I apologize for not posting this sooner. Here’s the sermon from Sunday, April 19…
This Sunday’s scripture lesson is from John 20:19-31 in which we find Jesus’ disciples huddled fearfully behind locked doors. They have heard Mary Magdalene’s witness to her encounter with the Risen Christ along with Peter and the Beloved Disciple’s (likely John) report that the tomb was indeed empty, but the primary emotion they are all feeling is fear. Bishop William Willimon, in a sermon delivered at the Duke University Chapel, comments, “Look at them! For long, painstaking chapters in John’s gospel, Jesus has been preparing his disciples for his departure. He has gone over, then over again, his commandments to love one another, to be bold, to trust him, to be the branches to his vine, to feed on the Bread of Life, to be ready to follow him at all costs. Somebody wasn’t paying attention. Look at them, cowering like frightened rabbits behind closed, bolted shut doors! Some disciples, some First Church Jerusalem!”
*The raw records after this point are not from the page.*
(* ===== verification/IndexCodec.v ===== *)
(** * The on-disk index section

    [serialize_index_entries] and [deserialize_index_entries]
    (src/tidehunter/src/index/index_table/mod.rs), for both key layouts: what
    is written is read back, tombstones included, and every key resolves as it
    did in the table serialized. *)

From Stdlib Require Import ZArith Lia List Sorting.Sorted.
From stdpp Require Import base tactics list strings.
From S2P Require Import Prelude BTree Bytes Position Flat FlatFacts IndexTable IndexOps IndexTableFacts.
From S2P Require Import IndexWalk IndexPromote.

Local Open Scope Z_scope.

(** ** What is on disk *)

(** The position written for an entry, and the entry it reads back as. *)
Definition disk_position (p : IndexWalPosition) : WalPosition :=
  if is_removed p then WalPosition_INVALID else into_update_position p.

Definition disk_entry (e : entry) : entry := (e.1, iwp_from_disk (disk_position e.2)).

Lemma disk_position_ok p : iwp_fits p -> wp_ok (disk_position p).
Proof.
  intros [Ho Hl]. unfold disk_position. destruct (is_removed p); [apply wp_ok_INVALID|].
  split; cbn; [done|]. unfold is_u32. lia.
Qed.

Lemma update_position_valid p : iwp_fits p -> into_update_position p <> WalPosition_INVALID.
Proof. intros [_ Hl] [= _ E]. unfold u32_max in E. lia. Qed.

Lemma disk_entry_eq k p :
  iwp_fits p ->
  disk_entry (k, p) =
  (k, if is_removed p then mkIWP u64_max 0 Removed else mkIWP (iwp_offset p) (iwp_len p) Clean).
Proof.
  intros Hf. unfold disk_entry, disk_position, iwp_from_disk. cbn [fst snd]. f_equal.
  destruct (is_removed p); [by rewrite bool_decide_eq_true_2|].
  by rewrite bool_decide_eq_false_2 by (by apply update_position_valid).
Qed.

Lemma disk_entry_fits ks e : entry_fits ks e -> entry_fits ks (disk_entry e).
Proof.
  destruct e as [k p]. intros [Hf Hk]. rewrite disk_entry_eq by done. split; [|done]. cbn.
  destruct (is_removed p); [|done]. split; cbn; [unfold is_u64, u64_max; lia|lia].
Qed.

Lemma disk_entry_wal k p :
  iwp_fits p -> into_wal_position (disk_entry (k, p)).2 = into_wal_position p.
Proof.
  intros Hf. rewrite disk_entry_eq by done. cbn [snd]. unfold is_removed, into_wal_position.
  by destruct p as [o l []].
Qed.

Lemma disk_entries_sorted es : bt_sorted es -> bt_sorted (List.map disk_entry es).
Proof. apply (bt_sorted_map (fun e : entry => iwp_from_disk (disk_position e.2))). Qed.

Lemma bt_get_disk es k :
  bt_get k (List.map disk_entry es) = option_map (fun p => iwp_from_disk (disk_position p)) (bt_get k es).
Proof.
  unfold disk_entry. rewrite (bt_get_map (fun p => iwp_from_disk (disk_position p))). by destruct (bt_get k es).
Qed.

(** A key the disk format can hold. *)
Definition disk_key_fits (ks : option nat) (k : list Z) : Prop :=
  match ks with Some n => length k = n | None => Z.of_nat (length k) <= MAX_U16_VARINT end.

Lemma slice_prefix (k c : list Z) n : length k = n -> slice (k ++ c) 0 n = Ok k.
Proof. intros <-. by apply (slice_mid _ [] k c). Qed.

(** ** Fixed-size keys *)

Definition disk_image (e : entry) : list Z :=
  e.1 ++ be_bytes 8 (wp_offset (disk_position e.2)) ++ be_bytes 4 (wp_len (disk_position e.2)).

Lemma length_disk_image n e : length e.1 = n -> length (disk_image e) = (n + WalPosition_LENGTH)%nat.
Proof. intros <-. unfold disk_image. rewrite !length_app, !length_be_bytes. unfold WalPosition_LENGTH. lia. Qed.

Lemma write_entries_fixed n es out visits :
  Forall (fun e => length e.1 = n) es ->
  exists visits', write_entries (Some n) es out visits = Ok (out ++ concat (List.map disk_image es), visits').
Proof.
  intros Hf. revert out visits. induction Hf as [|[k p] es Hk Hf IH]; intros out visits; cbn.
  { rewrite app_nil_r. by eexists. }
  cbn in Hk. rewrite (proj2 (Nat.eqb_eq _ _) Hk). cbn [mbind outcome_bind].
  fold (disk_position p). destruct (IH (wp_write_to_buf (disk_position p) (out ++ k)) (visits ++ [(k, length out)]))
    as [v' ->].
  exists v'. do 2 f_equal. rewrite wp_write_to_buf_app. unfold disk_image at 2. cbn [fst snd].
  by rewrite <- !app_assoc.
Qed.

Definition disk_tombstone (e : entry) : bool := wp_offset (disk_position e.2) =? u64_max.

Lemma scan_fixed_ok n es prev tomb :
  Forall (fun e => length e.1 = n) es -> Forall (fun e => iwp_fits e.2) es ->
  bt_sorted es -> (match prev with Some pk => Forall (fun e => klt pk e.1) es | None => True end) ->
  scan_fixed n (length es) (concat (List.map disk_image es)) prev tomb =
  Ok (tomb || existsb disk_tombstone es).
Proof.
  intros Hk. revert prev tomb. induction Hk as [|[k p] es Hk Hf IH]; intros prev tomb Hfit Hs Hprev.
  { cbn. by rewrite orb_false_r. }
  apply Forall_cons in Hfit as [Hp Hfit]. apply bt_sorted_cons in Hs as [Hs Hlt]. cbn in Hk, Hp.
  set (img := disk_image (k, p)). set (rest := concat (List.map disk_image es)).
  assert (length img = n + WalPosition_LENGTH)%nat as Hl by (by apply length_disk_image).
  cbn [scan_fixed length List.map concat]. fold img rest. cbv zeta.
  rewrite <- Hl, take_app_length, drop_app_length.
  rewrite (slice_mid img [] k _ 0 n eq_refl eq_refl (eq_sym Hk)).
  cbn [mbind outcome_bind].
  assert (check_order prev k = Ok tt) as ->.
  { destruct prev as [pk|]; [|done]. apply Forall_cons in Hprev as [Hpk _].
    unfold check_order. unfold klt in Hpk. cbn [fst] in Hpk. by rewrite Hpk. }
  cbn [mbind outcome_bind].
  rewrite (slice_mid img k (be_bytes 8 (wp_offset (disk_position p))) _ n (n + 8) eq_refl (eq_sym Hk))
    by (rewrite length_be_bytes; lia).
  cbn [mbind outcome_bind]. rewrite be_val_u64 by (by apply disk_position_ok).
  unfold rest. rewrite IH by done. cbn [existsb]. unfold disk_tombstone at 2. cbn [snd].
  by rewrite orb_assoc.
Qed.

Lemma decode_fixed_step fuel n bytes :
  bytes <> [] ->
  decode_fixed (S fuel) n bytes =
    (key ← slice bytes 0 n;
     '(value, rest) ← wp_read_from_buf (drop n bytes);
     es ← decode_fixed fuel n rest;
     Ok ((key, iwp_from_disk value) :: es)).
Proof. by destruct bytes. Qed.
(* ===== verification/IndexClean.v ===== *)
(** * Settling, compacting and clearing an index table

    [clean_self], [compact_with], [retain_above_position] and
    [retain_unprocessed] (src/tidehunter/src/index/index_table/mod.rs): which
    keys survive, that tombstones are stripped or preserved as the level rules
    ask, and the counters afterwards. *)

From Stdlib Require Import ZArith Lia List Sorting.Sorted.
From stdpp Require Import base tactics list strings.
From S2P Require Import Prelude BTree Bytes Position Flat FlatFacts IndexTable IndexOps IndexTableFacts.
From S2P Require Import IndexWalk IndexPromote IndexFlush IndexUnmerge IndexCodec.

Local Open Scope Z_scope.

(** ** The two filters *)

(** A rewrite of the flat entries that keeps them encodable. *)
Definition keep_fits (keep : list Z -> IndexWalPosition -> option IndexWalPosition) : Prop :=
  forall k p q, iwp_fits p -> keep k p = Some q -> iwp_fits q.

Lemma retain_flat_ok t es keep :
  it_wf t es -> keep_fits keep ->
  exists t', retain_flat t keep = Ok t' /\ it_wf t' (bt_omap keep es) /\ it_data t' = it_data t.
Proof.
  intros [Hw Hr] Hk. pose proof Hr as (_ & Hs & Hf & Hz). unfold retain_flat.
  destruct (it_flat t) eqn:E.
  { rewrite (proj1 (flat_repr_empty [] _ es Hr) eq_refl) in *. exists t. rewrite <- E in Hr. done. }
  rewrite <- E in *. rewrite (flat_repr_iter _ _ _ Hr). cbn [mbind outcome_bind]. unfold filter_map_entries.
  destruct (flat_repr_build (bt_omap keep es) (it_key_size t)) as (flat & -> & Hr').
  - by apply bt_omap_sorted.
  - clear -Hf Hk. induction Hf as [|[k p] es [Hp Hl] Hf IH]; [constructor|]. rewrite bt_omap_cons.
    destruct (keep k p) as [q|] eqn:Eq; [|done]. constructor; [|done]. split; [|done]. by eapply Hk.
  - apply (size_fits_subset _ _ es); [by apply bt_omap_sorted| |done|done].
    intros k. rewrite bt_get_omap by done. destruct (bt_get k es); [done|]. by intros [].
  - cbn [mbind outcome_bind]. by eexists.
Qed.

Definition kept_keys (f : list Z -> IndexWalPosition -> bool) (data : overlay) : overlay :=
  bt_omap (fun k ps => match last ps with Some p => if f k p then Some ps else None | None => None end) data.

Lemma drop_data_keys_kept data f : overlay_wf data -> drop_data_keys data f = Ok (kept_keys f data).
Proof.
  induction data as [|[k ps] data IH]; [done|]. intros (Hp & Hw & _)%overlay_wf_cons.
  destruct (positions_ok_last ps Hp) as [p E]. cbn [drop_data_keys]. rewrite E, IH by done.
  unfold kept_keys. rewrite bt_omap_cons, E. cbn. by destruct (f k p).
Qed.

Lemma kept_keys_wf f data : overlay_wf data -> overlay_wf (kept_keys f data).
Proof.
  intros [Hs Hf]. split; [by apply bt_omap_sorted|]. unfold kept_keys.
  clear Hs. induction Hf as [|[k ps] data Hp Hf IH]; [constructor|]. rewrite bt_omap_cons.
  destruct (last ps) as [p|]; [|done]. destruct (f k p); [by constructor|done].
Qed.
Lemma retain_above_cell t es x :
  cell_table t es ->
  exists t' es', retain_above_position t x = Ok t' /\ cell_table t' es' /\
    forall k, over_view t' k = at_or_above x (over_view t k) /\ bt_get k es' = at_or_above x (bt_get k es).
Proof.
  intros Ht. destruct (retain_above_ok t es x (ct_wf _ _ Ht)) as (t' & es' & Hr & Hw & _ & Hv).
  exists t', es'. split; [done|]. split; [|exact Hv]. eapply cell_table_filtered; [exact Ht|done| |].
  - unfold retain_above_position in Hr. apply outcome_bind_ok in Hr as (t1 & H1 & H2).
    apply retain_flat_layout in H1. apply it_retain_layout in H2. congruence.
  - intros k. rewrite !it_view_parts. unfold over_view. destruct (Hv k) as [-> ->].
    destruct (last _); cbn; [by eexists|]. by destruct (bt_get k es).
Qed.

Lemma clean_self_cell t es :
  cell_table t es ->
  exists t' es', clean_self t = Ok t' /\ cell_table t' es' /\
    forall k, it_view t' es' k = option_map as_clean (live_entry (it_view t es k)).
Proof.
  intros Ht. destruct (clean_self_ok t es (ct_wf _ _ Ht)) as (t' & es' & Hc & Hw & _ & _ & Hv).
  exists t', es'. split; [done|]. split; [|done]. eapply cell_table_filtered; [exact Ht|done| |].
  - unfold clean_self in Hc. apply outcome_bind_ok in Hc as (l & _ & Hc). cbv zeta in Hc.
    apply outcome_bind_ok in Hc as (t1 & H1 & H2). apply retain_flat_layout in H1.
    apply refresh_stats_layout in H2. cbn in H1. congruence.
  - intros k. rewrite Hv. by destruct (it_view t es k).
Qed.

Lemma insert_cell t es k v :
  cell_table t es -> In k U -> iwp_fits v ->
  existsb (same_offset v) (positions_of (it_data t) k) = false ->
  exists t', checked_insert t k v = Ok (t', if forallb (below_offset v) (positions_of (it_data t) k) then Latest else Stale) /\
    cell_table t' es /\
    forall k', positions_of (it_data t') k' =
      if keqb k' k then pos_insert v (positions_of (it_data t) k) else positions_of (it_data t) k'.
Proof.
  intros Ht Hk Hv Hfresh. pose proof (ct_wf _ _ Ht) as Hw.
  destruct (checked_insert_ok t es k v Hw) as [[Hc _]|(_ & kb & dc & Hc & _)]; [congruence|].
  exists (with_write t k v kb dc). split; [done|].
  split; [|intros k'; by apply (with_write_positions t es)]. split; [by apply with_write_wf| |apply Ht].
  intros k' Hs. rewrite with_write_view in Hs by done.
  revert Hs. destruct (keqb_spec k' k) as [->|_]; [done|]. apply (ct_keys _ _ Ht).
Qed.
End cell_tables.

Lemma iter_with_tombstones_ok t es :
  it_wf t es -> iter_with_tombstones t = Ok (List.map (fun e => (e.1, into_wal_position e.2)) (combined t es)).
Proof.
  intros Hw. unfold iter_with_tombstones, iter_inner. rewrite (iter_combined_ok t es Hw). cbn [mbind outcome_bind].
  rewrite filter_all; [done|]. by apply List.Forall_forall.
Qed.

(** ** What clients rely on *)

(** What is known of the store while blobs are only added. *)
Definition blobs_kept {S} `{Loader S} (s s' : S) : Prop :=
  forall q, is_Some (ld_load s q) ->
    ld_load s' q = ld_load s q /\ (forall k, ld_lookup s' q k = ld_lookup s q k) /\ ld_walk s' q = ld_walk s q.

Definition store_extends {S} `{Loader S} (s s' : S) : Prop :=
  blobs_kept s s' /\
  ld_min_wal_position s' = ld_min_wal_position s /\ ld_last_processed s' = ld_last_processed s /\
  ld_current_wal_position s <= ld_current_wal_position s'.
The good bishop may be overly harsh on those poor souls. Given all that they had experienced over the past few days, I’m inclined to cut them some slack. I suspect that few of us have ever experienced quite that same kind of fear.
In the midst of their turmoil, Jesus appears, shows them his wounds, extends God’s peace to them—and he breathes on them, giving them the Holy Spirit. It’s a very quiet giving of the Spirit, in contrast to what we read about in the account of the first Pentecost, with the rush of a violent wind, divided tongues as of fire, and the disciples speaking in other languages.
In our lesson for Sunday, “Jesus breathed on them and said to them, ‘receive the Holy Spirit.” I think Jesus knew that they weren’t quite ready for fireworks, so a gentler approach was more appropriate.